Either way, as spur of the moment my approach to building the system was, I still followed a set of principles I gave myself. Especially later on, as I started the long and painful process of figuring out how this all might fit into a playable videogame.

The Inspiration:

These games either put me on this road to begin with, or helped me figure something out later down the line.

Spelunky

This is a bit of a stretch, because Spelunky’s platforming is much more deliberate, but it was with Spelunky where I first thought about how playing a videogame could be similar to playing a musical instrument. Spelunky gives you a set of moves and rules and then throws you into situations that force you to improvise with those.

Hagane

To be honest, this is mostly because of this specific speedrun of it that I watched in 2016/2017. I played it myself a bit later on and found it a bit cumbersome, but I still think that it looks incredible when played by someone who knows what they’re doing.

Castlevania: Aria of Sorrow (Julius Mode)

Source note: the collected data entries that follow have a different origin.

Lemma safe_post path input t (Q : unit -> trace -> Prop) method :
  keycloak_allowed keep t (asked method path input) -> (forall t', t `prefix_of` t' -> Q tt t') ->
  safe policy (send (client k) method (admin k path) input) t Q.
Proof. intros Ha HQ. apply safe_send; [by apply policy_allows|done]. Qed.

Lemma safe_userProfile t : safe policy (userProfile k) t (fun pa t' => sawProfile pa.1 pa.2 t').
Proof.
  apply safe_bind, safe_get. intros profile t1 _ Hp _. apply safe_bind, safe_value. intros attributes Ha _.
  by apply safe_ret.
Qed.

Lemma safe_reconcileProfile t : safe policy (reconcileOwnershipProfileAttribute k) t (fun _ _ => True).
Proof.
  apply safe_bind. eapply safe_mono; [apply safe_userProfile|]. intros [profile attributes] t1 _ Hs _. cbn [fst snd] in *.
  apply safe_bind, safe_value. intros index Hi%ownership_index _. destruct (currentAt _ _); [by apply safe_ret|].
  cbv zeta. apply safe_bind, safe_post.
  - eapply allow_profile; [exact Hs|]. destruct index as [i|]; [|by apply edit_append].
    destruct Hi as (l1 & a & l2 & -> & <- & Hn & Ha & HF). rewrite insert_app_r_alt by lia.
    rewrite Nat.sub_diag. cbn [insert list_insert]. apply (edit_at l1 a l2 [_]); auto.
  - intros t2 _ _. apply safe_bind. eapply safe_mono; [apply safe_userProfile|]. intros [p' a'] t3 _ _ _. cbn [fst snd].
    apply safe_bind, safe_value. intros index' _ _. by apply safe_guard.
Qed.

Lemma safe_cleanupProfile t : safe policy (cleanupOwnershipProfileAttribute k) t (fun _ _ => True).
Proof.
  apply safe_bind. eapply safe_mono; [apply safe_userProfile|]. intros [profile attributes] t1 _ Hs _. cbn [fst snd] in *.
  cbv zeta. apply safe_bind, safe_value. intros [i|] Hi%ownership_index _; [|by apply safe_ret].
  destruct Hi as (l1 & a & l2 & -> & <- & Hn & Ha & HF). apply safe_post; [|done].
  eapply allow_profile; [exact Hs|]. rewrite delete_middle. apply (edit_at l1 a l2 []); auto.
Qed.

(** *** Objects *)

Lemma safe_upsert c query field name body t :
  (forall t, parentOwned c t) -> carriesMarker body = true ->
  safe policy (upsert k c query field name body) t (ownedObject c).
Proof.
  intros Hc Hb. apply safe_bind, safe_value. intros [cp paginated] Hpath _. cbn [fst].
  apply safe_bind. eapply safe_mono; [apply safe_listObjects|]. intros found t1 _ Hf _.
  apply safe_bind, safe_value. intros [cur ex] Hex _. cbn [fst snd]. apply safe_bind, safe_guard. intros Hr _.
  apply safe_bind.
  assert (forall o t', ownedObject c (ID o) t' ->
    safe policy (send (client k) "PUT" (admin k (cp +:+ "/" +:+ PathEscape (ID o))) (Some (JObj body));; mret (ID o)) t'
      (ownedObject c)) as Hput.
  { intros o t' Ho. apply safe_bind, safe_post; [by eapply allow_update|]. intros t'' Hp _.
    apply safe_ret. by eapply ownedObject_grow. }
  assert (forall found o t', allSeen c found t' -> exact found field name = Ok (o, true) -> objectMarked o = true ->
    ownedObject c (ID o) t') as Hown.
  { intros l o t' Hl He Hm. exists o. split_and!; [|done|done]. apply exact_Ok in He; [|done].
    exact (proj1 (Forall_forall (fun o => sawObject c o t') l) Hl o He). }
  destruct ex.
  - apply safe_ret. intros _. apply Hput. eapply Hown; [exact Hf|exact Hex|].
    by apply negb_true_iff, negb_false_iff in Hr.
  - apply safe_bind, safe_post.
    { eapply allow_create; [exact Hpath|apply Hc|done]. }
    intros t2 _ _. apply safe_bind. eapply safe_mono; [apply safe_listObjects|]. intros found' t3 _ Hf' _.
    apply safe_bind, safe_value. intros [o ex] He _. cbn [fst snd]. apply safe_bind, safe_guard.
    intros [-> Hm]%andb_prop _. apply safe_ret. intros _. apply Hput. by eapply Hown.
Qed.

Lemma obj_get_insert_ne {A} key key' (v : A) l : key <> key' -> obj_get key (obj_insert key' v l) = obj_get key l.
Proof.
  intros Hne%String.eqb_neq. induction l as [|[k' v'] l IH]; cbn [obj_insert obj_get]; [by rewrite Hne|].
  destruct (String.eqb key' k') eqn:H1.
  - apply String.eqb_eq in H1 as <-. cbn [obj_get]. by rewrite Hne.
  - destruct (String.ltb key' k'); cbn [obj_get]; [by rewrite Hne|]. by rewrite IH.
Qed.

Lemma carriesMarker_id body v : carriesMarker body = true -> carriesMarker (obj_insert "id" v body) = true.
Proof. unfold carriesMarker. by rewrite !obj_get_insert_ne. Qed.

Lemma safe_upsertMapper c name conflict body t :
  parentOwned c t -> (forall t', t `prefix_of` t' -> parentOwned c t') -> carriesMarker body = true ->
  safe policy (upsertMapper k c name conflict body) t (fun _ _ => True).
Proof.
  intros Ht Hc Hb. apply safe_bind, safe_value. intros [cp paginated] Hpath _. cbn [fst].
  apply safe_bind. eapply safe_mono; [apply safe_listObjects|]. intros found t1 Hp1 Hf _.
  apply safe_bind, safe_value. intros [cur ex] Hex _. cbn [fst snd]. destruct ex; simpl.
  - destruct (objectMarked cur) eqn:Hm; simpl; [|apply safe_fail]. apply safe_post; [|done].
    eapply allow_update; [exact Hpath| |by apply carriesMarker_id]. exists cur. split_and!; [|done|done].
    apply exact_Ok in Hex; [|done]. exact (proj1 (Forall_forall (fun o => sawObject c o t1) found) Hf cur Hex).
  - apply safe_post; [|done]. eapply allow_create; [exact Hpath|by apply Hc|done].
Qed.

Lemma parentOwned_grow c t t' : parentOwned c t -> t `prefix_of` t' -> parentOwned c t'.
Proof. destruct c; simpl; try done; intros; by eapply ownedObject_grow. Qed.

Lemma safe_mapper c name conflict body t :
  parentOwned c t -> carriesMarker body = true ->
  safe policy (upsertMapper k c name conflict body) t (fun _ _ => True).
Proof. intros Hc Hb. apply safe_upsertMapper; [done| |done]. intros t' Hp. by eapply parentOwned_grow. Qed.

Hypothesis keeps_mappers : forall id, keep (clientProtocolMappers id) = ∅.

Lemma safe_deleteAudienceMapper id audience t :
  safe policy (deleteAudienceMapper k id audience) t (fun _ _ => True).
Proof.
  apply safe_bind, safe_value. intros [cp paginated] Hpath _. apply safe_bind.
  eapply safe_mono; [apply safe_listObjects|]. intros found t1 _ Hf _. cbv zeta.
  apply safe_bind, safe_value. intros [cur ex] Hex _. cbn [fst snd]. destruct ex; simpl; [|by apply safe_ret].
  destruct (objectMarked cur) eqn:Hm; simpl; [|apply safe_fail]. apply safe_post; [|done].
  eapply allow_delete; [exact Hpath| |done|rewrite keeps_mappers; set_solver].
  apply exact_Ok in Hex; [|done].
  exact (proj1 (Forall_forall (fun o => sawObject _ o t1) found) Hf cur Hex).
Qed.

Lemma safe_authority userID role password t :
  ownedObject realmUsers userID t ->
  safe policy (reconcileAdministratorAuthority k userID role password) t (fun _ _ => True).
Proof.
  intros Hu. apply safe_bind, safe_bind, safe_wrapped, safe_get. intros r t1 Hp1 _ _.
  apply safe_wrapped, safe_post; [eapply allow_role, ownedObject_grow; [exact Hu|done]|].
  intros t2 Hp2 _. apply safe_wrapped, safe_post; [|done]. eapply allow_password, ownedObject_grow; [exact Hu|by etrans].
Qed.

Lemma safe_defaultScopeIDs names id name t :
  names <> [] \/ (forall t', t `prefix_of` t' -> policy t' None) ->
  safe policy (defaultScopeIDs k names id name) t (fun _ _ => True).
Proof.
  intros Hne. apply safe_bind. eapply safe_mono; [apply safe_listObjects|]. intros scopes t1 Hp1 _ _.
  apply safe_bind, safe_value. intros byName _ _. destruct names; [|by apply safe_value].
  destruct Hne as [?|Hpan]; [done|]. by apply Hpan.
Qed.

Lemma clientBody_marks desired secrets body :
  keycloakClientBody desired secrets = Ok body -> carriesMarker body = true.
Proof.
  unfold keycloakClientBody. destruct (String.eqb (Kind desired) _).
  - destruct (String.eqb _ ""); [done|]. intros [= <-]. done.
  - intros [= <-]. done.
Qed.

Lemma safe_reconcileClient scopeIDs desired secrets t :
  safe policy (reconcileClient k scopeIDs desired secrets) t (fun _ _ => True).
Proof.
  apply safe_bind, safe_value. intros body Hb%clientBody_marks _. apply safe_bind.
  eapply safe_mono; [by apply safe_upsert|]. intros clientID t1 _ Hc _. apply safe_bind, safe_for_each.
  - intros scopeID t2 _ Hp. apply safe_wrapped, safe_post; [|done].
    eapply allow_default_scope, ownedObject_grow; [exact Hc|done].
  - intros t2 Hp2 _. destruct (Audience desired); [|apply safe_deleteAudienceMapper].
    apply safe_mapper; [|done]. by eapply ownedObject_grow.
Qed.

(** *** Pruning *)

Lemma wpt_pruneItems c cp paginated field found t :
  path c = Ok (cp, paginated) -> allSeen c found t ->
  (forall o, fieldOf field o ∉ keep c -> fieldOf (fieldFor c) o ∉ keep c) ->
  wpt policy (pruneItems k cp field (keep c) found) t (fun _ _ => True).
Proof.
  intros Hpath Hf Hfield. revert t Hf. induction found as [|o found IH]; intros t Hf; [done|].
  apply Forall_cons in Hf as [Ho Hf]. simpl. destruct (negb (objectMarked o)) eqn:Hm; [by apply IH|].
  case_bool_decide as Hk; [by apply IH|]. apply wpt_bind. eapply wpt_mono; [apply safe_post with (Q := fun _ _ => True)|].
  - eapply allow_delete; [exact Hpath|exact Ho|by apply negb_false_iff|by apply Hfield].
  - done.
  - intros r t1 Hp1 _. apply wpt_bind. eapply wpt_mono; [apply IH; by eapply allSeen_grow|]. done.
Qed.

Lemma safe_pruneCollection c field t :
  (forall o, fieldOf field o ∉ keep c -> fieldOf (fieldFor c) o ∉ keep c) ->
  safe policy (pruneCollection k c field (keep c)) t (fun _ _ => True).
Proof.
  intros Hfield. apply safe_bind, safe_value. intros [cp paginated] Hpath _. apply safe_bind.
  eapply safe_mono; [apply safe_listObjects|]. intros found t1 _ Hf _. apply wpt_bind.
  eapply wpt_mono; [by eapply wpt_pruneItems|]. intros errs t2 _ _. unfold joined. by destruct errs.
Qed.
End Steps.

Lemma safe_keycloak_Cleanup policy t :
  (forall t r, keycloak_allowed keepNothing t r -> policy t (Some (Do r))) -> (forall t, policy t (Some CtxErr)) ->
  safe policy (Cleanup k) t (fun _ _ => True).
Proof.
  intros Hpol Hctx. apply wpt_bind.
  assert (forall cs t, wpt policy (cleanupCollections k cs) t (fun _ _ => True)) as Hcs.
  { clear t. induction cs as [|c cs IH]; intros t; [done|]. simpl. apply wpt_bind.
    eapply wpt_mono; [apply (safe_pruneCollection policy keepNothing Hpol Hctx c ""); done|].
    intros r t1 _ _. apply wpt_bind. eapply wpt_mono; [apply IH|]. done. }
  eapply wpt_mono; [apply Hcs|]. intros errs t1 _ _. destruct (_ =? 0)%nat; [|by unfold joined; destruct errs].
  apply wpt_bind. eapply wpt_mono; [by apply (safe_cleanupProfile policy keepNothing)|]. by intros [] t2 _ _.
Qed.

In a way, Virtue’s Heaven is very much like this. Instead of playing a character that slowly gets more abilities as they go through the map, you play a character that can immediately do everything and just needs to get strong enough to beat the final boss. It also made me realise that I like those parts in Metroidvanias where you just clear the rest of the map, before you finish it.

Noitu Love 2: Devolution

Of all the games that I list here, this is probably what gets closest to Virtue’s Heaven just in terms of the raw spectacle of things. It controls very differently, but the sheer amount of explosiveness in it, as well the ease of movement is fairly similar. It was also one of the games I went to when I finally sat down to figure out how to make better boss fights for Virtue’s Heaven.

Celeste

Most of the movement system in Virtue’s Heaven already existed for a while when I played this game, but it still served as a good source for ideas on how to communicate motion visually.

The Intention:

As I said, most of the initial system was built without much thought aside from me wanting things to look “cool”. However, during the last few years, as I had to actually think about what I wanted this all to be, I had to develop some kind of guiding principles for it. Some of these existed for quite some time, while others I basically had to learn by first doing it wrong. A lot of the bigger differences between the 2022/23 version of Virtue’s Heaven and this final version, came from me realising very specific things which that older version didn’t do, and thus caused it to feel not quite right.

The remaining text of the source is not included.